【フォトエッセイ】日本の包み紙 Collection◎上ヶ島オサム――第21回/手ぬぐいの熨斗紙

第21回 手ぬぐいの熨斗紙

 現在の手ぬぐいは、幅が一尺(33~35cm)で、長さは三尺(90cm)や長尺(110~120cm)と呼ばれているサイズのものが流通している。その名称からは、タオルの前身として日本人の暮らしの中にあった歴史が思われてくるが、手ぬぐいがいわゆる湯手ぬぐい(今日の浴用タオル)として使われるようになったのは、江戸時代になってからである。

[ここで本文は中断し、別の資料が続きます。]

(* ===== verification/Runner.v ===== *)
(** * The user-space runner (src/rust/src/bin/user_runner.rs)

    A program that finds the device with the rusb crate, checks the firmware
    image it was compiled with, issues the MAC initialisation sequence through
    a loop of its own, and builds a probe request, a beacon and an association
    response.  What rusb answers is a parameter; printing is left out, what is
    printed is in the report. *)

From S2P Require Import Prelude Rust Ffi Regmap Mac Mcu Sta Ap Entry Usb Device.
Local Open Scope Z_scope.
Local Open Scope rust_scope.

Definition VID : Z := 0x0e8d.
Definition PID_ALT : Z := 0x760c.
Definition PID_STD : Z := 0x7603.

(** A device of the bus: its vendor and product, if they can be read, and
    whether it can be opened. *)
Record usb_device := UsbDevice { ud_descriptor : result (Z * Z); ud_open : result unit }.

(** The errors [main] returns; those of rusb keep their number. *)
Inductive runner_error :=
| RusbError (e : Z) | FwVerifyError (e : Z) | MacInitError (e : Z)
| ProbeReqError (e : Z) | BeaconBuildError (e : Z) | AssocRespError (e : Z).

(** What a complete run prints: the product, how many requests succeeded, and
    the three frames. *)
Record report := Report {
  rp_pid : Z; rp_executed : nat; rp_probe_req : list Z; rp_beacon : list Z; rp_assoc_resp : list Z
}.

(** One iteration: request 0x63, the address as it is in the sequence. *)
Definition runner_req (op : RegWriteOp) : VendorReq :=
  {| v_request := 0x63; v_value := wrap 16 (addr op ≫ 16); v_index := wrap 16 (Z.land (addr op) 0xFFFF);
     v_data := u32_to_le_bytes (val op) |}.

Section runner.
(** [write_control] of the rusb crate: whether the transfer succeeded. *)
Variable write_control : list VendorReq → VendorReq → bool.

(** The loop over [&reg_ops[..count]]; it counts successes and goes on after
    an error. *)
Fixpoint runner_loop (ops : list RegWriteOp) (sent : list VendorReq) (ops_executed : nat)
    : nat * list VendorReq :=
  match ops with
  | [] => (ops_executed, sent)
  | op :: ops =>
      let req := runner_req op in
      let ok := write_control sent req in
      runner_loop ops (sent ++ [req]) (if ok then S ops_executed else ops_executed)
  end.

(** Step 2 and 3 of [main]: the sequence from the core, executed. *)
Definition runner_init : outcome (result (nat * list VendorReq)) :=
  '(r, reg_ops) ← build_mac_init_sequence (replicate 128 (0 ↤ 0));
  match r with
  | Ok count => mret (Ok (runner_loop (take count reg_ops) [] 0))
  | Err e => mret (Err e)
  end.

(** The loop over the devices: the product of the first one that matches,
    once it is open. *)
Fixpoint find_device (devices : list usb_device) : result (option Z) :=
  match devices with
  | [] => Ok None
  | device :: devices =>
      match ud_descriptor device with
      | Err e => Err e
      | Ok (vendor_id, product_id) =>
          if (vendor_id =? VID) && ((product_id =? PID_ALT) || (product_id =? PID_STD)) then
            match ud_open device with Err e => Err e | Ok _ => Ok (Some product_id) end
          else find_device devices
      end
  end.

(** A frame built in a zeroed buffer of 128 bytes. *)
Definition runner_build (f : builder Z nat) : outcome (result (list Z)) :=
  '(r, buf) ← f (replicate 128 0);
  mret (match r with Ok len => Ok (take len buf) | Err e => Err e end).

Definition src_mac : list Z := [0x00; 0x0c; 0x43; 0x76; 0x03; 0x01].
Definition sta_mac : list Z := [0xAA; 0xBB; 0xCC; 0xDD; 0xEE; 0xFF].
(** "firefly" and "MT7603U-AP" *)
Definition probe_ssid : list Z := [0x66; 0x69; 0x72; 0x65; 0x66; 0x6c; 0x79].
Definition beacon_ssid : list Z := [0x4d; 0x54; 0x37; 0x36; 0x30; 0x33; 0x55; 0x2d; 0x41; 0x50].

(** Steps 4 to 6, after [ops_executed] requests of [sent] succeeded. *)
Definition runner_frames (matched_pid : Z) (ops_executed : nat) : outcome (runner_error + report) :=
  probe_req ← runner_build (build_probe_request probe_ssid src_mac);
  match probe_req with Err e => mret (inl (ProbeReqError e)) | Ok probe_req =>
  beacon ← runner_build (build_beacon beacon_ssid src_mac 6);
  match beacon with Err e => mret (inl (BeaconBuildError e)) | Ok beacon =>
  assoc_resp ← runner_build (build_assoc_resp sta_mac src_mac 1 0);
  match assoc_resp with Err e => mret (inl (AssocRespError e)) | Ok assoc_resp =>
  mret (inr (Report matched_pid ops_executed probe_req beacon assoc_resp))
  end end end.

(** [Context::new] and [context.devices]. *)
Variable context : result unit.
Variable devices : result (list usb_device).

(** The requests sent and the result; [None] when there is no device. The
    result of claiming the interface is only printed. *)
Definition runner_main (fw_bytes : list Z) : outcome (list VendorReq * (runner_error + option report)) :=
  match context with Err e => mret ([], inl (RusbError e)) | Ok _ =>
  match devices with Err e => mret ([], inl (RusbError e)) | Ok devices =>
  match find_device devices with
  | Err e => mret ([], inl (RusbError e))
  | Ok None => mret ([], inr None)
  | Ok (Some matched_pid) =>
      fw ← verify_firmware fw_bytes;
      match fw with Err e => mret ([], inl (FwVerifyError e)) | Ok _ =>
      init ← runner_init;
      match init with Err e => mret ([], inl (MacInitError e)) | Ok (ops_executed, sent) =>
      frames ← runner_frames matched_pid ops_executed;
      mret (sent, match frames with inl e => inl e | inr rep => inr (Some rep) end)
      end end
  end end end.
End runner.

Lemma runner_loop_trace write_control ops sent n :
  ∃ m, runner_loop write_control ops sent n = (m, sent ++ (runner_req <$> ops)) ∧
    (m ≤ n + length ops)%nat.
Proof.
  revert sent n. induction ops as [|op ops IH]; intros sent n; simpl.
  { exists n. rewrite app_nil_r. split; [done|lia]. }
  destruct (IH (sent ++ [runner_req op])
    (if write_control sent (runner_req op) then S n else n)) as (m & -> & Hm).
  exists m. rewrite <-app_assoc. split; [done|]. destruct (write_control _ _); lia.
Qed.

Lemma runner_build_done f frame : Builds f frame → (length frame ≤ 128)%nat →
  runner_build f = Done (Ok frame).
Proof.
  intros Hf Hl. unfold runner_build. rewrite builds_fits by (rewrite length_replicate; done).
  cbn [mbind outcome_bind]. by rewrite take_app_length.
Qed.

Lemma runner_frames_done pid n :
  runner_frames pid n = Done (inr (Report pid n (probe_request_frame probe_ssid src_mac)
    (beacon_frame beacon_ssid src_mac 6) (assoc_resp_frame sta_mac src_mac 1 0))).
Proof.
  unfold runner_frames.
  rewrite (runner_build_done _ _ (probe_request_builds probe_ssid src_mac eq_refl)) by vm_decide. cbn [mbind outcome_bind].
  rewrite (runner_build_done _ _ (beacon_builds beacon_ssid src_mac 6 eq_refl)) by vm_decide. cbn [mbind outcome_bind].
  by rewrite (runner_build_done _ _ (assoc_resp_builds sta_mac src_mac 1 0 eq_refl eq_refl)) by vm_decide.
Qed.

(** The requests of the runner are reads, at addresses that are not mapped. *)
Lemma runner_reqs_read :
  Forall (λ r, v_request r = MT_VEND_REQ_READ ∧ v_request r ≠ MT_VEND_REQ_WRITE) (runner_req <$> static_seq).
Proof. vm_decide. Qed.

Lemma runner_init_done write_control :
  ∃ n, runner_init write_control = Done (Ok (n, runner_req <$> static_seq)) ∧ (n ≤ length static_seq)%nat.
Proof.
  unfold runner_init. rewrite (builds_fits (frame := static_seq)) by vm_decide.
  cbn [mbind outcome_bind]. rewrite take_app_length.
  destruct (runner_loop_trace write_control static_seq [] 0) as (m & -> & Hm). by exists m.
Qed.

(** The device the runner opens: the first one of the right identity. *)
Definition ours (d : usb_device) : Prop :=
  ∃ pid, ud_descriptor d = Ok (VID, pid) ∧ (pid = PID_ALT ∨ pid = PID_STD).

Lemma find_device_some devices pid :
  find_device devices = Ok (Some pid) →
  ∃ pre d post, devices = pre ++ d :: post ∧ Forall (λ d, ¬ ours d) pre ∧
    ud_descriptor d = Ok (VID, pid) ∧ (pid = PID_ALT ∨ pid = PID_STD) ∧ ud_open d = Ok tt.
Proof.
  induction devices as [|d devices IH]; [done|]. cbn [find_device].
  destruct (ud_descriptor d) as [[v q]|e] eqn:Ed; [|done].
  assert ((v =? VID) && ((q =? PID_ALT) || (q =? PID_STD)) = true ↔ v = VID ∧ (q = PID_ALT ∨ q = PID_STD)) as Hb
    by by rewrite andb_true_iff, orb_true_iff, !Z.eqb_eq.
  destruct (_ && _).
  - destruct (proj1 Hb eq_refl) as [-> Hq]. destruct (ud_open d) as [[]|] eqn:Eo; [|done]. intros [= <-].
    by exists [], d, devices.
  - intros Hf. destruct (IH Hf) as (pre & d' & post & -> & Hpre & Hd').
    exists (d :: pre), d', post. split; [done|]. split; [|done]. constructor; [|done].
    intros (pid' & Hp & Hor). rewrite Ed in Hp. injection Hp as -> ->.
    by discriminate (proj2 Hb (conj eq_refl Hor)).
Qed.

(** What a run does once the devices are listed. *)
Lemma runner_main_found write_control devices fw_bytes :
  ∃ sent res, runner_main write_control (Ok tt) (Ok devices) fw_bytes = Done (sent, res) ∧
    (sent = [] ∨ sent = runner_req <$> static_seq) ∧
    match find_device devices with
    | Err e => sent = [] ∧ res = inl (RusbError e)
    | Ok None => sent = [] ∧ res = inr None
    | Ok (Some pid) =>
        (∃ pre d post, devices = pre ++ d :: post ∧ Forall (λ d, ¬ ours d) pre ∧
           ud_descriptor d = Ok (VID, pid) ∧ (pid = PID_ALT ∨ pid = PID_STD) ∧ ud_open d = Ok tt) ∧
        if decide (1024 ≤ length fw_bytes ∧ take 4 fw_bytes = fw_magic)%nat then
          sent = runner_req <$> static_seq ∧
          ∃ executed, (executed ≤ length sent)%nat ∧
            res = inr (Some (Report pid executed (probe_request_frame probe_ssid src_mac)
              (beacon_frame beacon_ssid src_mac 6) (assoc_resp_frame sta_mac src_mac 1 0)))
        else sent = [] ∧ res = inl (FwVerifyError EINVAL)
    end.
Proof.
  unfold runner_main. destruct (find_device devices) as [[pid|]|e] eqn:Ef.
  2:{ eexists [], _. split; [exact eq_refl|]. by split; [left|]. }
  2:{ eexists [], _. split; [exact eq_refl|]. by split; [left|]. }
  pose proof (find_device_some _ _ Ef) as Hours. rewrite verify_firmware_decides, outcome_bind_done.
  case_decide.
  2:{ eexists [], _. split; [exact eq_refl|]. split; [by left|]. by split. }
  destruct (runner_init_done write_control) as (n & -> & Hn). rewrite outcome_bind_done.
  rewrite runner_frames_done, outcome_bind_done.
  eexists _, _. split; [exact eq_refl|]. split; [by right|]. split; [exact Hours|].
  split; [reflexivity|]. exists n. split; [|reflexivity]. by rewrite length_fmap.
Qed.

(** ** Properties *)

(** The user-space runner programs nothing: it reports one transfer per
    operation, but every request it makes carries the read request code and
    none the write code, and no address in it is the mapped one. *)
Theorem runner_never_writes write_control :
  ∃ executed sent, runner_init write_control = Done (Ok (executed, sent)) ∧
    sent = runner_req <$> static_seq ∧ (executed ≤ length static_seq)%nat ∧
    Forall (λ r, v_request r = MT_VEND_REQ_READ ∧ v_request r ≠ MT_VEND_REQ_WRITE) sent ∧
    Forall (λ op, req_addr (runner_req op) ≠ translate hif_windows (addr op)) static_seq ∧
    ∀ g, device_reg ((λ r, Req r true) <$> sent) g = 0.
Proof.
  destruct (runner_init_done write_control) as (m & -> & Hm).
  exists m, (runner_req <$> static_seq). split_and!; [done..|apply runner_reqs_read|vm_decide|].
  intros g. apply device_reg_silent. eapply Forall_impl; [apply runner_reqs_read|]. by intros r [_ ?].
Qed.

(** C39. A run of the user-space runner, whatever the bus answers.  It returns; it
    sends nothing unless it found and opened the first device of the right
    identity and the image is a firmware image.  Then it sends exactly the
    initialisation sequence, as read requests that change no register, and
    reports the three frames of 802.11 - with any number of failed requests,
    and without having sent the image or a frame. *)
Theorem runner_main_spec write_control context devices fw_bytes :
  ∃ sent res, runner_main write_control context devices fw_bytes = Done (sent, res) ∧
    (∀ g, device_reg ((λ r, Req r true) <$> sent) g = 0) ∧
    match context, devices with
    | Ok _, Ok devices =>
        match find_device devices with
        | Err e => sent = [] ∧ res = inl (RusbError e)
        | Ok None => sent = [] ∧ res = inr None
        | Ok (Some pid) =>
            (∃ pre d post, devices = pre ++ d :: post ∧ Forall (λ d, ¬ ours d) pre ∧
               ud_descriptor d = Ok (VID, pid) ∧ (pid = PID_ALT ∨ pid = PID_STD) ∧ ud_open d = Ok tt) ∧
            if decide (1024 ≤ length fw_bytes ∧ take 4 fw_bytes = fw_magic)%nat then
              sent = runner_req <$> static_seq ∧
              ∃ executed, (executed ≤ length sent)%nat ∧
                res = inr (Some (Report pid executed (probe_request_frame probe_ssid src_mac)
                  (beacon_frame beacon_ssid src_mac 6) (assoc_resp_frame sta_mac src_mac 1 0)))
            else sent = [] ∧ res = inl (FwVerifyError EINVAL)
        end
    | Ok _, Err e | Err e, _ => sent = [] ∧ res = inl (RusbError e)
    end.
Proof.
  destruct context as [[]|e]; [|by eexists [], _].
  destruct devices as [devices|e]; [|by eexists [], _].
  destruct (runner_main_found write_control devices fw_bytes) as (sent & res & Hm & Hs & Hf).
  exists sent, res. split; [exact Hm|]. split; [|exact Hf].
  intros g. apply device_reg_silent. destruct Hs as [-> | ->]; [constructor|].
  eapply Forall_impl; [apply runner_reqs_read|]. by intros r [_ ?].
Qed.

 古くは、太乃己比[たのこい]、巾子[たなこい]、手巾[てのこい]、帛巾[たなこい]といった名称が伝えられている手ぬぐいの主な用途は、もっぱら被り物としてあった。手ぬぐいを頭部に巻いて結び留める鉢巻には、ねじり鉢巻、向こう鉢巻、後ろ鉢巻などがある。鉢巻は主に男性がするものであったが、頭痛や出産に際して女性がする場合もあった。幅広に頭部に被せて結び留める被り方には、顎の下で結ぶ頬被り、後ろ首で結ぶ姉さん被りなどがある。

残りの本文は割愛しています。